**GIVEN INFORMATION:**
Lemma ascii_display n : in_width U64 n -> ascii (display n).
Proof.
  intros [Hn _]. refine (List.Forall_impl _ _ (display_ascii n Hn)). cbn. lia.
Qed.

Lemma ascii_versions v : wf_versions v -> ascii (ProtocolVersions_fmt v).
Proof.
  unfold wf_versions, ProtocolVersions_words. rewrite !List.Forall_cons_iff.
  intros (H1 & H2 & H3 & H4 & _). unfold ProtocolVersions_fmt.
  repeat (apply Forall_app; split); (by apply ascii_display) || by apply ascii_lit.
Qed.

Lemma len_versions v :
  len (ProtocolVersions_fmt v) = 50 + len (flat_map display (ProtocolVersions_words v)).
Proof.
  unfold ProtocolVersions_fmt, ProtocolVersions_words. cbn [flat_map]. rewrite app_nil_r, !len_app.
  change (len (lit "handshake=")) with 10. change (len (lit ", scheduler-bindings=")) with 21.
  change (len (lit ", shaq=")) with 7. change (len (lit ", rts-alloc=")) with 12. lia.
Qed.

Lemma short_field f : short 32 (QueueField_str f).
Proof. apply short_lit. by destruct f. Qed.

(** The texts of all errors but a mismatch of versions are short. *)
Definition is_mismatch (e : AgaveHandshakeError) : Prop :=
  match e with Version _ _ => True | _ => False end.

Lemma short_text e : telling e -> ~ is_mismatch e -> short 254 (AgaveHandshakeError_to_string e).
Proof.
  assert (Hcount : forall l n, shortb 43 l = true -> in_width USIZE n -> short 254 (l ++ display n)).
  { intros l n Hl Hn. eapply short_weaken; [apply short_app; [by apply short_lit|by apply short_usize]|lia]. }
  destruct e; cbn [telling is_mismatch AgaveHandshakeError_to_string]; try done; intros Hn Hm;
    try (by apply short_lit); try (by apply Hcount); try (by destruct Hm).
  eapply short_weaken.
  - apply (short_app 44); [by apply short_lit|]. apply short_app; [apply short_field|].
    apply (short_app 11); [by apply short_lit|by apply short_usize].
  - lia.
Qed.

Lemma ascii_text e : telling e -> ascii (AgaveHandshakeError_to_string e).
Proof.
  intros He. destruct e as [| | |server client| | | | | | | |];
    try (by apply (short_text _ He); intros []).
  destruct He as [Hs Hc]. cbn [AgaveHandshakeError_to_string].
  repeat first [by apply ascii_versions | by apply ascii_lit | apply Forall_app; split].
Qed.

(** The text fits the rejection unless the versions have more than 126 digits together. *)
Lemma text_fits e :
  telling e -> len (AgaveHandshakeError_to_string e) <= 255 <-> version_digits e <= 126.
Proof.
  intros He. assert (~ is_mismatch e -> version_digits e = 0) as Hd by (destruct e; done || by intros []).
  destruct e as [| | |server client| | | | | | | |];
    try (rewrite Hd by (intros []); split; [done|]; intros _;
         destruct (short_text _ He ltac:(intros [])) as [_ ?]; lia).
  cbn [AgaveHandshakeError_to_string version_digits]. rewrite flat_map_app, !len_app, !len_versions.
  change (len (lit "Version; server=(")) with 17. change (len (lit "); client=(")) with 11.
  change (len (lit ")")) with 1. split; lia.
Qed.

(** Numbers end where the digits do. *)
Lemma digits_stop (a b : str) c c' r r' :
  Forall (fun c => 0x30 <= c <= 0x39) a -> Forall (fun c => 0x30 <= c <= 0x39) b ->
  c < 0x30 -> c' < 0x30 -> a ++ c :: r = b ++ c' :: r' -> a = b /\ c :: r = c' :: r'.
Proof.
  intros Ha Hb Hc Hc'. revert b Hb. induction Ha as [|x a Hx _ IH]; intros b Hb E;
    destruct Hb as [|y b Hy Hb]; cbn in E; try (injection E; lia); [done|].
  injection E as -> E. destruct (IH b Hb E) as [-> ?]. done.
Qed.

Lemma display_stop n m c c' r r' :
  in_width U64 n -> in_width U64 m -> c < 0x30 -> c' < 0x30 ->
  display n ++ c :: r = display m ++ c' :: r' -> n = m /\ c :: r = c' :: r'.
Proof.
  intros Hn Hm Hc Hc' E.
  destruct (digits_stop (display n) (display m) c c' r r') as [Ed ?]; try done;
    [apply display_ascii; by destruct Hn|apply display_ascii; by destruct Hm|].
  split; [by apply display_inj|done].
Qed.

Lemma versions_stop v v' r r' :
  wf_versions v -> wf_versions v' ->
  ProtocolVersions_fmt v ++ lit ")" ++ r = ProtocolVersions_fmt v' ++ lit ")" ++ r' -> v = v' /\ r = r'.
Proof.
  unfold wf_versions, ProtocolVersions_words. rewrite !List.Forall_cons_iff.
  intros (A1 & A2 & A3 & A4 & _) (B1 & B2 & B3 & B4 & _) E.
  unfold ProtocolVersions_fmt in E. rewrite <- !app_assoc in E.
  apply app_inv_head in E. apply display_stop in E as [E1 E]; [|done..].
  apply (app_inv_head (lit ", scheduler-bindings=")) in E.
  apply display_stop in E as [E2 E]; [|done..]. apply (app_inv_head (lit ", shaq=")) in E.
  apply display_stop in E as [E3 E]; [|done..]. apply (app_inv_head (lit ", rts-alloc=")) in E.
  apply display_stop in E as [E4 E]; [|done..]. apply (app_inv_head (lit ")")) in E.
  split; [|done]. destruct v, v'; cbn in *. congruence.
Qed.

(** Different errors have different texts. *)
Lemma text_inj e e' :
  telling e -> telling e' ->
  AgaveHandshakeError_to_string e = AgaveHandshakeError_to_string e' -> e = e'.
Proof.
  intros He He'. destruct e, e'; cbn [telling] in He, He'; try done;
    cbn [AgaveHandshakeError_to_string]; intros E; try discriminate E.
  - apply app_inv_head in E.
    destruct He as [Hs Hc], He' as [Hs' Hc'].
    apply (versions_stop server server0 (lit "; client=(" ++ ProtocolVersions_fmt client ++ lit ")")
             (lit "; client=(" ++ ProtocolVersions_fmt client0 ++ lit ")")) in E as [-> E]; [|done..].
    apply app_inv_head, (versions_stop client client0 [] []) in E as [-> _]; done.
  - f_equal. by apply app_inv_head, display_inj in E.
  - f_equal. by apply app_inv_head, display_inj in E.
  - f_equal. by apply app_inv_head, display_inj in E.
  - f_equal. by apply app_inv_head, display_inj in E.
  - f_equal. by apply app_inv_head, display_inj in E.
  - apply app_inv_head in E. destruct field, field0; try discriminate E;
      f_equal; by apply app_inv_head, app_inv_head, display_inj in E.
Qed.

(** No text of a mismatch is the beginning of another. *)
Lemma mismatch_prefix s c s' c' extra :
  telling (Version s c) -> telling (Version s' c') ->
  AgaveHandshakeError_to_string (Version s' c') =
    AgaveHandshakeError_to_string (Version s c) ++ extra -> s' = s /\ c' = c.
Proof.
  intros [Hs Hc] [Hs' Hc']. cbn [AgaveHandshakeError_to_string]. rewrite <- !app_assoc.
  intros E%app_inv_head.
  apply (versions_stop s' s (lit "; client=(" ++ ProtocolVersions_fmt c' ++ lit ")")
           (lit "; client=(" ++ ProtocolVersions_fmt c ++ lit ")" ++ extra)) in E as [-> E]; [|done..].
  apply app_inv_head, (versions_stop c' c [] extra) in E as [-> _]; done.
Qed.

(** An error whose text fits is told by what fits of the texts. *)
Lemma told_apart e e' :
  telling e -> telling e' -> len (AgaveHandshakeError_to_string e) <= 255 ->
  take 255 (AgaveHandshakeError_to_string e') = AgaveHandshakeError_to_string e -> e' = e.
Proof.
  intros He He' Hl Heq.
  destruct (Z.le_gt_cases (len (AgaveHandshakeError_to_string e')) 255) as [Hl'|Hl'].
  { rewrite take_ge in Heq by (unfold len in *; lia). by apply text_inj. }
  assert (Hlen : len (AgaveHandshakeError_to_string e) = 255)
    by (rewrite <- Heq; unfold len in *; rewrite length_take; lia).
  destruct e as [| | |s c| | | | | | | |];
    try (destruct (short_text _ He ltac:(intros [])) as [_ ?]; lia).
  destruct e' as [| | |s' c'| | | | | | | |];
    try (destruct (short_text _ He' ltac:(intros [])) as [_ ?]; lia).
  destruct (mismatch_prefix s c s' c' (drop 255 (AgaveHandshakeError_to_string (Version s' c'))))
    as [-> ->]; [done|done| |done].
  by rewrite <- Heq, take_drop.
Qed.

Context `{QueueSizes} `{SharedMemory} `{Target}.

(** ** The public entry points *)

(** [connect]: the logon message if it is sent whole, and the result; [connected] is the success of connecting
    and of setting the time-outs, [sent] that of the write of the logon message. *)
Definition connect (current : ProtocolVersions) (logon : ClientLogon) (connected sent : bool)
    (received : Received File) : list byte * Outcome ClientHandshakeError ClientSession :=
  if connected then
    if sent then (send_logon logon current, connect_path logon (recvmsg received))
    else ([], Err ClientIo)
  else ([], Err ClientIo).

(** [Server::accept]; [accepted] is the success of accepting a stream and of setting its
    time-out. *)
Definition Server_accept (current : ProtocolVersions) (accepted : bool) (reads : list Read)
    (sent : bool) (written : option nat) (t : nat) :
    Outcome AgaveHandshakeError AgaveSession * Received File :=
  if accepted then accept AgaveHandshakeError_to_string current reads sent written t
  else (Err Io, None).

**DESCRIPTION OF THE TASK:** Copy exactly the stretch of data above from the line with "(** [connect]: the" through the line with "time-out. *)", and omit all other lines.

**RESPONSE TO THE EXERCISE:**
(** [connect]: the logon message if it is sent whole, and the result; [connected] is the success of connecting
    and of setting the time-outs, [sent] that of the write of the logon message. *)
Definition connect (current : ProtocolVersions) (logon : ClientLogon) (connected sent : bool)
    (received : Received File) : list byte * Outcome ClientHandshakeError ClientSession :=
  if connected then
    if sent then (send_logon logon current, connect_path logon (recvmsg received))
    else ([], Err ClientIo)
  else ([], Err ClientIo).

(** [Server::accept]; [accepted] is the success of accepting a stream and of setting its
    time-out. *)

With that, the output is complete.